On Friday May 1st, 2009, I had the pleasure of speaking to conservative film director, Jack Marino about his 1990 project entitled Forgotten Heroes. The film dictates the stuggle of a group of men sent on a tough mission behind enemy lines. Gone are the rape scenes, drug-induced hallucinations, whacked-out crazies bent on total destruction. Gone, even, are the requisite dropping of F-bombs. Not a single one (however unbelievable that may be) is found in the film.

You can hear the interview here and I encourage you to do so. I also encourage you to get a copy of the movie, available through the website. Fully 25% of the proceeds are being returned to a worthwhile military charity, the American Veterans Disabled For Life Memorial Fund.

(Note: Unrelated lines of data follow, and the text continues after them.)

Local Open Scope list_scope.
Local Open Scope string_scope.

Local Set Warnings "-register-all".

(** ** Outcomes: normal completion, exception, outside the model *)

Inductive Outcome (A : Type) : Type :=
| Normal (a : A)
| Throw (e : string)
| Unmodelled (why : string).

Arguments Normal {A} a.
Arguments Throw {A} e.
Arguments Unmodelled {A} why.

Definition bind {A B : Type} (m : Outcome A) (k : A -> Outcome B) : Outcome B :=
  match m with
  | Normal a => k a
  | Throw e => Throw e
  | Unmodelled w => Unmodelled w
  end.

Notation "x <- m ;; k" := (bind m (fun x => k))
  (at level 61, m at next level, right associativity).

(** ** JavaScript values *)

Inductive JsVal : Type :=
| JUndefined
| JNull
| JBool (b : bool)
| JNum (n : Z)
| JStr (s : string)
| JArr (items : list JsVal)
| JObj (props : list (string * JsVal))
| JHost (cls : string).

(** Modelled from the spec: the type [AnyObjectT] is declared outside
    [src/]; the specification calls it a mapping, here from string keys to
    values. *)
Definition AnyObjectT : Type := list (string * JsVal).

(** [InputT] is [AnyObjectT | { body?, query? }]: in both cases an object. *)
Definition InputT : Type := AnyObjectT.

(** The empty object literal. *)
Definition emptyObject : JsVal := JObj [].

(** ** Characters and strings *)

Definition dquote : ascii := "034"%char.
Definition backslash : ascii := "092"%char.

Definition chr (c : ascii) : string := String c EmptyString.

Definition code (c : ascii) : N := N_of_ascii c.

Definition inRange (lo hi : N) (c : ascii) : bool :=
  (N.leb lo (code c) && N.leb (code c) hi)%bool.

Definition isDigit (c : ascii) : bool := inRange 48 57 c.
Definition isUpper (c : ascii) : bool := inRange 65 90 c.
Definition isLower (c : ascii) : bool := inRange 97 122 c.
Definition isAlnum (c : ascii) : bool := (isDigit c || isUpper c || isLower c)%bool.

(** Membership of a character in a string, used for small character sets. *)
Fixpoint charIn (c : ascii) (set : string) : bool :=
  match set with
  | EmptyString => false
  | String d rest => (Ascii.eqb c d || charIn c rest)%bool
  end.

(** The regular-expression class [\w]. *)
Definition isWordChar (c : ascii) : bool := (isAlnum c || Ascii.eqb c "_")%bool.

Definition isEmptyString (s : string) : bool :=
  match s with
  | EmptyString => true
  | String _ _ => false
  end.

Fixpoint dropChars (n : nat) (s : string) : string :=
  match n, s with
  | O, _ => s
  | S n', String _ rest => dropChars n' rest
  | S _, EmptyString => EmptyString
  end.

(** [splitFirst pat s]: the text before and after the first occurrence of
    [pat] in [s], when there is one. *)
Fixpoint splitFirst (pat s : string) : option (string * string) :=
  if String.prefix pat s then Some (EmptyString, dropChars (String.length pat) s)
  else match s with
       | EmptyString => None
       | String c rest =>
           match splitFirst pat rest with
           | Some (before, after) => Some (String c before, after)
           | None => None
           end
       end.

(** [s.includes(pat)]. *)
Definition includes (pat s : string) : bool :=
  match splitFirst pat s with
  | Some _ => true
  | None => false
  end.

(** ** Conversions of the language *)

(** [String(n)] for an integer-valued number. *)
Definition numberToString (n : Z) : string := NilZero.string_of_int (Z.to_int n).

(** [ToBoolean]. *)
Definition toBoolean (v : JsVal) : bool :=
  match v with
  | JUndefined | JNull => false
  | JBool b => b
  | JNum n => negb (Z.eqb n 0)
  | JStr s => negb (isEmptyString s)
  | JArr _ | JObj _ | JHost _ => true
  end.

(** [String(v)]. An array joins its elements with a comma, printing
    [undefined] and [null] elements as nothing. *)
Fixpoint jsToString (v : JsVal) : string :=
  match v with
  | JUndefined => "undefined"
  | JNull => "null"
  | JBool true => "true"
  | JBool false => "false"
  | JNum n => numberToString n
  | JStr s => s
  | JArr items =>
      String.concat ","
        (map (fun x => match x with
                       | JUndefined | JNull => EmptyString
                       | _ => jsToString x
                       end) items)
  | JObj _ => "[object Object]"
  | JHost cls => "[object " ++ cls ++ "]"
  end.

(** [a || b] on values. *)
Definition jsOr (a b : JsVal) : JsVal := if toBoolean a then a else b.

(** Own-property lookup in an object. *)
Fixpoint lookup (props : AnyObjectT) (key : string) : option JsVal :=
  match props with
  | [] => None
  | (k, v) :: rest => if String.eqb k key then Some v else lookup rest key
  end.

(** [obj.key] for one of the keys [body] and [query], which
    [Object.prototype] does not define: the own property or [undefined]. *)
Definition getField (obj : AnyObjectT) (key : string) : JsVal :=
  match lookup obj key with
  | Some v => v
  | None => JUndefined
  end.

Definition hasOwnProperty (obj : AnyObjectT) (key : string) : bool :=
  match lookup obj key with
  | Some _ => true
  | None => false
  end.

(** The names every object inherits from [Object.prototype]. *)
Definition objectPrototypeNames : list string :=
  [ "constructor"; "toString"; "toLocaleString"; "valueOf"; "hasOwnProperty";
    "isPrototypeOf"; "propertyIsEnumerable"; "__proto__"; "__defineGetter__";
    "__defineSetter__"; "__lookupGetter__"; "__lookupSetter__" ].

(** [v[key]] for a computed key. Reading a property of [undefined] or [null]
    throws; a plain object yields its own property, or [undefined] when the
    name is not inherited either. *)
Definition getProperty (v : JsVal) (key : string) : Outcome JsVal :=
  match v with
  | JUndefined | JNull => Throw "TypeError: cannot read properties of undefined or null"
  | JObj props =>
      match lookup props key with
      | Some x => Normal x
      | None =>
          if existsb (String.eqb key) objectPrototypeNames
          then Unmodelled "property inherited from Object.prototype"
          else Normal JUndefined
      end
  | _ => Unmodelled "property of a primitive, an array or a host object"
  end.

Help out a bastion of truth trying to swim in a sea of illusion. Show the world that there ARE those who remember; those who will not forget the Forgotten Heroes.

The revolution is at hand. Will you be a leader or a follower?


Ed W. ‘Too Tall’ Freeman


Here is a name that most people will probably never hear, but because I am dedicated to everyone who has served his country I am putting Ed here for all to gaze upon in wonder (and respect).

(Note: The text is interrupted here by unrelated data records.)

(** What [find] answers. *)
Lemma find_Some (name : string) (w : World P) (a : addr) :
  find name w = Some a ->
  In a (_list w) /\ exists d, heap w !! a = Some d /\ objectName d = name.
Proof.
  unfold find. intros Hfind. apply find_some in Hfind as [Hin Hnamed].
  split; [exact Hin|]. unfold named in Hnamed.
  destruct (heap w !! a) as [d|]; [|discriminate].
  exists d. split; [reflexivity|]. apply String.eqb_eq. exact Hnamed.
Qed.

(** [add] for a record whose name is registered. *)
Lemma add_existing_run (json_obj : QJsonObject) (w : World P) (a : addr) (d : MMGDevice P) :
  find (toString (at_key json_obj "name")) w = Some a ->
  heap w !! a = Some d ->
  add json_obj w
  = (a,
     set_heap (<[a := updated (config w) json_obj d]> (heap w)) w,
     update_events (config w) json_obj d
     ++ map ERefresh (any_message_bindings (toString (at_key json_obj "name")) (config w))).
Proof.
  intros Hfind Hd. unfold add, bind, get. rewrite Hfind.
  unfold on_device. rewrite Hd, update_run.
  rewrite refreshBindingsForDevice_run. unfold ret. cbn [config set_heap].
  rewrite app_nil_r. reflexivity.
Qed.

(** [add] for a record whose name is not registered. *)
Lemma add_new_run (json_obj : QJsonObject) (w : World P) :
  find (toString (at_key json_obj "name")) w = None ->
  add json_obj w
  = (fresh (dom (heap w)),
     match config w with
     | Some cfg =>
         set_config
           (Some (repoint_config (registered json_obj w)
                    (toString (at_key json_obj "name")) (fresh (dom (heap w))) cfg))
           (registered json_obj w)
     | None => registered json_obj w
     end,
     removal_events w
     ++ ENew (fresh (dom (heap w)))
        :: update_events (config w) json_obj (base_object json_obj)
     ++ EManagerAdd (fresh (dom (heap w)))
        :: repoint_events (registered json_obj w)
             (toString (at_key json_obj "name")) (fresh (dom (heap w))) (config w)
     ++ map ERefresh (any_message_bindings (toString (at_key json_obj "name")) (config w))).
Proof.
  intros Hfind. unfold add, bind, get. rewrite Hfind.
  assert (Hdummy :
    match find (mmgtr "Device.Dummy") w with
    | Some dummy => remove dummy
    | None => ret tt
    end w = (tt, without_dummy w, removal_events w)).
  { unfold without_dummy, removal_events.
    destruct (find (mmgtr "Device.Dummy") w); reflexivity. }
  rewrite Hdummy.
  assert (Hsame : heap (without_dummy w) = heap w /\ config (without_dummy w) = config w).
  { unfold without_dummy. destruct (find (mmgtr "Device.Dummy") w); split; reflexivity. }
  destruct Hsame as [Hheap Hconfig].
  unfold new_MMGDevice. rewrite update_run, Hheap, Hconfig.
  unfold MMGManager_add.
  assert (Hreg :
    set_list (_list (set_heap
                       (<[fresh (dom (heap w)) :=
                            updated (config w) json_obj (base_object json_obj)]> (heap w))
                       (without_dummy w)) ++ [fresh (dom (heap w))])
      (set_heap
         (<[fresh (dom (heap w)) :=
              updated (config w) json_obj (base_object json_obj)]> (heap w))
         (without_dummy w))
    = registered json_obj w).
  { unfold registered, set_list, set_heap. cbn [heap _list config].
    rewrite Hconfig. reflexivity. }
  rewrite Hreg.
  rewrite updateDeviceReferences_run, refreshBindingsForDevice_run.
  unfold ret. cbn [fst snd].
  replace (config (registered json_obj w)) with (config w) by reflexivity.
  destruct (config w) as [cfg|] eqn:Hcfg.
  - cbn [config set_config]. rewrite any_message_bindings_repoint.
    rewrite app_nil_r. cbn [app]. rewrite <- ?app_assoc. reflexivity.
  - replace (config (registered json_obj w)) with (config w) by reflexivity.
    rewrite Hcfg, app_nil_r. cbn [app]. rewrite <- ?app_assoc. reflexivity.
Qed.

End ManagerFacts.

(** ** Facts about update and the registry *)

Section UpdateFacts.

Context {P : Type} `{MMGMIDIPort P}.

(** On an editable device that is capable of a direction, [setActive]
    reaches the state asked for unless it raises a PortOpenError. *)
Lemma setActive_reaches (cfg : option MMGConfig) (x : DeviceType) (want : bool)
    (d : MMGDevice P) :
  is_direction x = true -> editable d = true -> isCapable x d = true ->
  raised (trace (setActive cfg x want d)) = false ->
  isActive x (state (setActive cfg x want d)) = want.
Proof.
  intros Hdir Hed Hcap. rewrite setActive_raised, isActive_setActive by assumption.
  unfold ignored. rewrite Hed, Hcap. cbn [negb orb].
  rewrite !orb_false_r.
  destruct (isActive x d), want, (mismatch x d); cbn; congruence.
Qed.

Lemma isActive_set_thru (x : DeviceType) (t : string) (d : MMGDevice P) :
  isActive x (set_thru t d) = isActive x d.
Proof. destruct x; reflexivity. Qed.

This citation, given on July 16, 2001 by President George W. Bush, reads as follows:

For conspicuous gallantry and intrepidity at the risk of his life above and beyond the call of duty:

Captain Ed W. Freeman, United States Army, distinguished himself by numerous acts of conspicuous gallantry and extraordinary intrepidity on 14 November 1965 while serving with Company A, 229th Assault Helicopter Battalion, 1st Cavalry Division (Airmobile). As a flight leader and second in command of a 16-helicopter lift unit, he supported a heavily engaged American infantry battalion at Landing Zone X-Ray in the La Drang Valley, Republic of Vietnam. The unit was almost out of ammunition after taking some of the heaviest casualties of the war, fighting off a relentless attack from a highly motivated, heavily armed enemy force. When the infantry commander closed the helicopter landing zone due to intense direct enemy fire, Captain Freeman risked his own life by flying his unarmed helicopter through a gauntlet of enemy fire time after time, delivering critically needed ammunition, water and medical supplies to the besieged battalion. His flights had a direct impact on the battle’s outcome by providing the engaged units with timely supplies of ammunition critical to their survival, without which they would almost surely have gone down, with much greater loss of life. After medical evacuation helicopters refused to fly into the area due to intense enemy fire, Captain Freeman flew 14 separate rescue missions, providing life-saving evacuation of an estimated 30 seriously wounded soldiers — some of whom would not have survived had he not acted. All flights were made into a small emergency landing zone within 100 to 200 meters of the defensive perimeter where heavily committed units were perilously holding off the attacking elements. Captain Freeman’s selfless acts of great valor, extraordinary perseverance and intrepidity were far above and beyond the call of duty or mission and set a superb example of leadership and courage for all of his peers. Captain Freeman’s extraordinary heroism and devotion to duty are in keeping with the highest traditions of military service and reflect great credit upon himself, his unit and the United States Army.

Ed died on August 20, 2008 from complications relating to Parkinson’s Disease.

If you want to see a reenactment of the Medal of Honor recipient’s incredible heroism, just watch We Were Soldiers starring Mel Gibson. I get chills during that movie.

For all who have served and who are still serving, keep fighting the good fight. Regardless of how the world tries to spin our efforts, my brothers and sisters in the military continue to have my utmost respect. Stay safe.

The revolution is at hand. Will you be a leader or a follower?